1. Field of the Invention
The present invention relates to systems and methods for stabilizing barges used for drilling for undersea oil. More specifically, the invention is directed to stabilizing such barges despite a variety of harsh environmental conditions.
2. Related Art
In the field of continental shelf oil drilling, various techniques have been employed to attempt to stabilize oil drilling platforms. However, conventional stabilization systems have not efficiently dealt with extreme conditions, such as soft sea bottoms, earthquake survivability, high winds, ice flows, and substantial differences between high tide and low tide. The damage to or loss of a drilling platform is extremely costly in both monetary and human terms. With the ongoing depletion of fossil fuel reserves in readily-accessible and friendlier environments, there is a growing need to provide systems and methods for stabilizing and protecting oil drilling platforms, despite extreme environmental conditions.
The invention described hereinafter fulfills this need. Conventional arrangements are not believed to disclose the combination of features, or provide the advantages, that are provided by the invention. U.S. Pat. No. 3,859,806 and Re. 30,823 (Guy et al.) disclose pumping water out of tubes so that workers can weld parts of a leg together (see FIG. 13 and bottom half of column 6 of the text). FIGS. 100-102 and the text bridging columns 33 and 34 of U.S. Pat. No. 3,874,180 (Sumner) disclose how water is forced out of a chamber using forced air, to allow a worker to apply sealant between a piling 185 and a lower guide member 186. More generally, U.S. Pat. No. 4,257,720 (Ostgaard) and Ostgaard shows the general concept of welding sections of legs together. U.S. Pat. No. 4,575,282 (Pardue, Sr. et aL) discloses a system of driving a pile that involves forcing compressed air into a hollow pile that has already penetrated the marine floor, and then venting the air to allow resulting hydrostatic pressure to further drive the pile.
Despite these disparate teachings, no conventional arrangement is believed to provide a practical, comprehensive system and method of stabilizing an oil drilling platform in a variety of hostile environmental conditions.
The inventive oil drilling barge stabilization system and method provide that an array of piles is formed in the sea bed to a depth beneath the sea bed that finds solid support. A barge is towed into position over the array of piles, and the barge is partially flooded with ballast to lower it in the water so that a set of cylindrical tubes is positioned to surround top ends of at least some of the piles. Air is then forced into the tubes to force the water out the bottom of the tubes, to create a dry environment for workers. Workers weld the tubes to the piles. The air pressure is removed from the interior of the tubes so that water may again flood the bottom of the tubes.
The joints between the tubes and piles secure the barge to the array of piles, even in the face of varying tides, currents, and ice flow conditions.

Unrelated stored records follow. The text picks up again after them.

Lemma cut_full k x : cut_blocks !! k = Some x → (k < K)%nat → full g (cut n d) k x.
Proof.
    intros Hx Hk. rewrite cut_blocks_low in Hx by done. pose proof (lookup_lt_Some _ _ _ HK).
    destruct (l_full _ _ _ Hl k x Hx ltac:(lia)) as [?|[Hs Hne]]; [by left|].
    destruct (decide (gB g - used g k x < 17)); [by left|right]. split; [|done].
    pose proof (cut_before k Hk) as Hb. rewrite start_S in Hb. pose proof (eob_pos g Hg k x).
    apply at_cut; [lia|unfold skip; rewrite zlen_le_bytes; unfold eob in *; lia|done].
Qed.

Lemma cut_laid : laid g (cut n d) cut_blocks.
Proof.
    pose proof cut_blocks_length as Hlen. pose proof (lookup_lt_Some _ _ _ HK) as HKl. pose proof Hg as (_ & HB & Hh). split.
    - intros E. rewrite E in Hlen. done.
    - apply cut_block.
    - intros k x Hx Hlt. apply cut_full; [done|lia].
    - intros k Hk. rewrite Hlen in *. destruct (decide (S k = K)) as [->|]; [by right|left].
      rewrite cut_blocks_low by lia. destruct (l_inner _ _ _ Hl k ltac:(lia)); [done|lia].
    - intros k x Hx Hk. rewrite Hlen in Hk. injection Hk as ->. rewrite cut_blocks_at in Hx. injection Hx as <-. by apply cut_last.
    - intros k Hk. rewrite Hlen in Hk. pose proof (start_nonneg g Hg k).
      destruct (decide (S K < length bs)%nat) as [Hlt|].
      + left. specialize (Hbeyond (S K) ltac:(lia)). pose proof (start_le g Hg (S K) k Hk). rewrite zlen_cut; lia.
      + apply quiet0_cut; [done|lia|]. apply (l_behind _ _ _ Hl). lia.
Qed.

Lemma cut_concat : concat cut_blocks = concat (take K bs) ++ take i ms.
Proof. unfold cut_blocks. rewrite concat_app. cbn [concat]. by rewrite app_nil_r. Qed.

Lemma cut_durable k x j :
      bs !! k = Some x → (0 < j ≤ length x)%nat → eob g k (take j x) ≤ n →
      (concat (take k bs) ++ take j x) `prefix_of` concat cut_blocks.
Proof.
    intros Hx Hj Hle. rewrite cut_concat.
    assert (k ≤ K)%nat as HkK.
    { destruct (decide (k ≤ K)%nat); [done|]. pose proof (lookup_lt_Some _ _ _ Hx). specialize (Hbeyond k ltac:(lia)).
      unfold eob in Hle. pose proof (used_pos g Hg k (take j x)). lia. }
    destruct (decide (k = K)) as [->|].
    - replace x with ms in * by congruence. apply prefix_app.
      destruct (decide (j ≤ i)%nat) as [Hji|Hji]; [|specialize (Hmax j ltac:(lia)); lia].
      rewrite <-(Nat.min_l j i Hji), <-take_take. apply prefix_take.
    - apply prefix_app_r. assert (take K bs !! k = Some x) as Hx' by (by rewrite lookup_take_lt by lia).
      rewrite (concat_middle (take K bs) k x Hx'), take_take, Nat.min_l by lia. apply prefix_app, prefix_app_r, prefix_take.
Qed.
  End Place.

(** The first [n] bytes hold a first part of the messages, with all of those
      that end before [n]. *)
Lemma laid_cut : ∃ bs', laid g (cut n d) bs' ∧ concat bs' `prefix_of` concat bs ∧
    ∀ k x j, bs !! k = Some x → (0 < j ≤ length x)%nat → eob g k (take j x) ≤ n →
      (concat (take k bs) ++ take j x) `prefix_of` concat bs'.
Proof.
  destruct cut_place as (K & ms & i & HK & Hi & Hst & Hbeyond & Hin & Hmax).
  exists (cut_blocks K ms i). split; [by apply cut_laid|]. split; [|intros; by eapply cut_durable].
  rewrite cut_concat, (concat_middle bs K ms HK). apply prefix_app, prefix_app_r, prefix_take.
Qed.
End Cut.

(** ** Recovery *)

(** What a writer has at its end was before its position. *)
Lemma writer_durable g f bs K m ms :
  geo_ok g → writer g f bs → last_data bs K m ms → eob g K (m :: ms) ≤ offset f.
Proof.
  intros Hg [_ Hl (k & x & Hk & Hlen & Hpos) _ _ _] [HK Hc].
  destruct (l_block _ _ _ Hl K _ HK) as (_ & Hu & _). pose proof (eob_le_start g K _ Hu) as Hle.
  destruct (l_block _ _ _ Hl k _ Hk) as (_ & Hux & _).
  assert (K = k ∨ (S K ≤ k)%nat) as [->|Hlt] by (apply lookup_lt_Some in HK; lia).
  - replace x with (m :: ms) in * by congruence. destruct Hpos as [[Ho _]|(_ & Ho & _)]; rewrite Ho; [by rewrite firstn_all|done].
  - pose proof (start_le g Hg (S K) k Hlt). pose proof (start_le g Hg k (S k) ltac:(lia)). pose proof (used_pos g Hg k x).
  destruct Hpos as [[Ho _]|(_ & Ho & _)]; rewrite Ho; [rewrite firstn_all; unfold eob in *|]; lia.
Qed.

(** Opening a file for writing again. *)
Lemma reopen_spec g v s d bs c auto lim fuel :
  holds g v s d bs → increasing (concat bs) → input c = false → tail_extra_size c = 0 → zlen d ≤ lim < 2 ^ 63 →
  from_option (scheme_load c) true s = true → (length (concat bs) + 1 < fuel)%nat →
  ∃ f', open_write fuel true default_open (new c auto d lim) = Some (Ok tt, f') ∧ log_at g v s f' bs ∧
    f_autoseq f' = AutoSeq.AutoSeqT (last_seq (concat bs)) auto.
Proof.
  intros Hh Hinc Hin Hx Hlim Hload Hfuel. pose proof Hh as (Hg & Hmk & Hmeta & Hl). pose proof (meta_at_zlen _ _ _ _ _ Hmeta).
  rewrite open_write_eq. change (disk (new c auto d lim)) with d. cbn [overwrite default_open negb orb]. tests.
  set (f0 := open_reset (new c auto d lim)).
  set (f1 := with_meta (gB g) v (opened_scheme (f_scheme f0) s) (with_pos 0 (block_end f0) f0)).
  rewrite (FM_bind_ok _ _ f0 tt f1) by (apply all_einval_ok; by apply (read_meta_spec f0 (gB g) v s (gh g))).
  destruct (open_rest_spec g v s bs f1 fuel) as (f' & Hrun & Hw & Hk & Hs & Hb & Hcf & Ha & Hli); try done.
  - split_and!; try reflexivity. change (cf f1) with c. lia.
  - change (disk f1) with d. change (limit f1) with lim. lia.
  - change (disk f1) with d. lia.
  - by left.
  - exists f'. split; [exact Hrun|]. split; [|exact Ha]. split; [done|]. split; [done|]. split; [by eapply meta_keep|].
  split; [done|]. split; [done|]. split; [by rewrite Hcf|done].
Qed.

Lemma increasing_prefix a b : a `prefix_of` b → increasing b → increasing a.
Proof.
  intros [k ->] [Hs Hp]. apply Forall_app in Hp as [Hp _]. split; [|done]. clear Hp.
  induction a as [|x a IH]; [constructor|]. cbn in Hs. apply StronglySorted_inv in Hs as [Hs Hx].
  apply Forall_app in Hx as [Hx _]. constructor; auto.
Qed.

(** The messages of the writer at one moment, in what is left of the file
    when it has lost bytes from behind the position of that moment. *)
Lemma crash_prefix g v s f0 bs0 f bs n :
  geo_ok g → log_at g v s f0 bs0 → log_at g v s f bs → grown bs0 bs → offset f0 ≤ n →
  ∃ bs', holds g v s (cut n (disk f)) bs' ∧ concat bs0 `prefix_of` concat bs' ∧ concat bs' `prefix_of` concat bs.
Proof.
  intros Hg (Hw0 & Hmk & _) (Hw & _ & Hmeta & _) Hgr Hn.
  pose proof (tip_offset g Hg _ _ _ (w_laid _ _ _ Hw0) (w_tip _ _ _ Hw0)) as Hgh.
  destruct (laid_cut g Hg (disk f) bs (w_laid _ _ _ Hw) n ltac:(lia)) as (bs' & Hl' & Hpre & Hdur).
  exists bs'. split_and!; [split_and!; [done|done| |done]| |done].
  - apply (meta_keep (disk f)); [done|]. intros a l Ha Hle Hat. apply at_cut; [done|lia|done].
  - destruct (decide (concat bs0 = [])) as [->|Hne]; [apply prefix_nil|].
  destruct (last_data_ex bs0 Hne) as (K & m & ms & HK). pose proof (writer_durable g f0 bs0 K m ms Hg Hw0 HK) as Hend.
  destruct HK as [HK Hc]. destruct (Hgr K _ HK) as (x & Hx & [y ->] & _).
  specialize (Hdur K _ (length (m :: ms)) Hx). rewrite take_app_length in Hdur.
  rewrite (grown_take bs0 bs K Hgr) in Hdur by (by eapply lookup_lt_Some).
  rewrite (concat_middle bs0 K _ HK), Hc, app_nil_r. apply Hdur; [rewrite length_app; cbn; lia|lia].
Qed.

(** C11: Recovery from a crash. At some moment the file of a writer holds
    the messages [ms0]; then more messages are posted, of sizes that fit in
    a block together with its header (and behind the metadata, unless
    nothing fits there), and a crash leaves any first part of the file that
    has at least what was written up to that moment. A reader of what is
    left gets the messages [ms0] and then some of the later ones, in order
    and without a gap; a writer that opens it (without extra space at the
    end of the file, its parameter extra-space) continues from exactly these
    messages. *)
Theorem file_crash g v s f0 ms0 ms rs f fuel n rc wc :
  geo_ok g → log g v s f0 ms0 → Forall msg_ok ms → Forall (fits_any g) ms →
  posts fuel ms f0 = Some (Ok rs, f) → offset f0 ≤ n → limit f0 < 2 ^ 63 →
  from_option (scheme_load rc) true s = true →
  input wc = false → tail_extra_size wc = 0 → from_option (scheme_load wc) true s = true →
  ∃ ms', ms0 `prefix_of` ms' ∧ ms' `prefix_of` (ms0 ++ accepted (f_autoseq f0) ms rs) ∧
    reads_back rc (cut n (disk f)) ms' ∧
    ∀ auto lim fuel, limit f0 ≤ lim < 2 ^ 63 → (length ms' + 1 < fuel)%nat →
      ∃ f', open_write fuel true default_open (new wc auto (cut n (disk f)) lim) = Some (Ok tt, f') ∧ log g v s f' ms'.
Proof.
  intros Hg (bs0 & Hlog0 & <-) Hok Hfit Hrun Hn Hlim Hrc Hin Hx Hwc.
  destruct (posts_log g v s ms Hg f0 bs0 fuel Hlog0 Hok Hfit) as (rs' & f' & bs & Hrun' & _ & Hli & Hlog & Hc & Hgr).
  assert (f' = f ∧ rs' = rs) as [-> ->] by (rewrite Hrun in Hrun'; by injection Hrun').
  destruct (crash_prefix g v s f0 bs0 f bs n Hg Hlog0 Hlog Hgr Hn) as (bs' & Hh & Hp0 & Hp).
  assert (zlen (cut n (disk f)) ≤ limit f0) as Hz.
  { pose proof (w_limit _ _ _ (proj1 Hlog)). unfold cut, zlen in *. rewrite length_take. lia. }
  assert (increasing (concat bs')) as Hinc by (eapply increasing_prefix; [exact Hp|apply Hlog]).
  exists (concat bs'). split; [done|]. split; [by rewrite <-Hc|]. split; [apply (holds_reads g v s); [done|lia|done]|].
  intros auto lim fu Hl Hfu. destruct (reopen_spec g v s _ bs' wc auto lim fu Hh Hinc Hin Hx ltac:(lia) Hwc Hfu) as (f' & Hopen & Hlog' & _).
  exists f'. split; [done|]. by exists bs'.
Qed.

(** The writer of [FileSpec.sample_conf] when it has been opened, and after
    the posts. *)
Definition sample_start : file :=
  match open_write 10 false default_open (new sample_conf false [] 4096) with Some (_, f) => f | None => new sample_conf false [] 4096 end.
Definition sample_end : file :=
  match posts 10 sample_msgs sample_start with Some (_, f) => f | None => sample_start end.
Definition sample_rs : list (result errno unit) := [Ok tt; Err EINVAL; Ok tt; Ok tt].
Definition sample_writer : conf := Conf false 0 0 true 0 true Once None (λ _, true).

Lemma sample_log : log sample_geo 1 None sample_start [].
Proof.
  destruct (file_create_spec sample_geo sample_conf false [] 4096 10 false default_open sample_ok) as (f & Hopen & Hlog & _); [cbn; lia|lia|done|].
  unfold sample_start. rewrite Hopen. by exists [[]].
Qed.

(** A crash in the middle of the last message. *)
Lemma file_crash_witness :
  ∃ ms', [] `prefix_of` ms' ∧ ms' `prefix_of` ([] ++ accepted (f_autoseq sample_start) sample_msgs sample_rs) ∧
    reads_back sample_reader (cut 200 (disk sample_end)) ms' ∧
    ∀ auto lim fuel, limit sample_start ≤ lim < 2 ^ 63 → (length ms' + 1 < fuel)%nat →
      ∃ f', open_write fuel true default_open (new sample_writer auto (cut 200 (disk sample_end)) lim) = Some (Ok tt, f') ∧
        log sample_geo 1 None f' ms'.
Proof.
  apply (file_crash sample_geo 1 None sample_start [] sample_msgs sample_rs sample_end 10 200 sample_reader sample_writer).
  - apply (create_geo sample_geo sample_conf sample_ok).
  - exact sample_log.
  - unfold sample_msgs. repeat (apply Forall_cons; split; [repeat split; cbn; lia|]). by apply Forall_nil.
  - unfold sample_msgs. repeat (apply Forall_cons; split; [split; [vm_compute; discriminate|left; vm_compute; discriminate]|]). by apply Forall_nil.
  - vm_compute. reflexivity.
  - vm_compute. discriminate.
  - vm_compute. reflexivity.
  - reflexivity.
  - reflexivity.
  - reflexivity.
  - reflexivity.
Defined.

End FileCrash.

The barge may be used to support oil rigs and a variety of other support facilities.
When work at a given site is complete, air may be forced into the tubes again to force the water out so that welders can disconnect the joints between the tubes and the piles. Disconnecting the joints allows the barge to rise in the water, permitting the barge to be towed to a different location.
Other objects, features and advantages of the present invention will be apparent to those skilled in the art upon a reading of this specification including the accompanying drawings.
The invention is better understood by reading the following Detailed Description of the Preferred Embodiments with reference to the accompanying drawing figures, in which like reference numerals refer to like elements throughout, and in which:
FIG. 1 is a plan view of an oil drilling site at which the present invention may be used.
FIG. 2 is a side view, taken along section 2—2 in FIG. 1, showing features of a breakwater.
FIG. 3A is a side view of a lower barge that may be used in conjunction with the present invention. FIG. 3B is a side view of the lower barge, supporting an oil rig and various support facilities.
FIG. 4A illustrates an example of an array of piles formed in a sea bed to anchor barges according to the present invention, and FIG. 4B shows a cross-sectional view of one such exemplary pile.
FIG. 5 is a side view showing a pile with guide plates, that may be used to attach to the barge when a tube is not used to extend downward from the barge.
FIG. 6 shows a tube attached to a pile by attachment plates in accordance with the present invention.
In describing preferred embodiments of the present invention illustrated in the drawings, specific terminology is employed for the sake of clarity. However, the invention is not intended to be limited to the specific terminology so selected, and it is to be understood that each specific element includes all technical equivalents that operate in a similar manner to accomplish a similar purpose.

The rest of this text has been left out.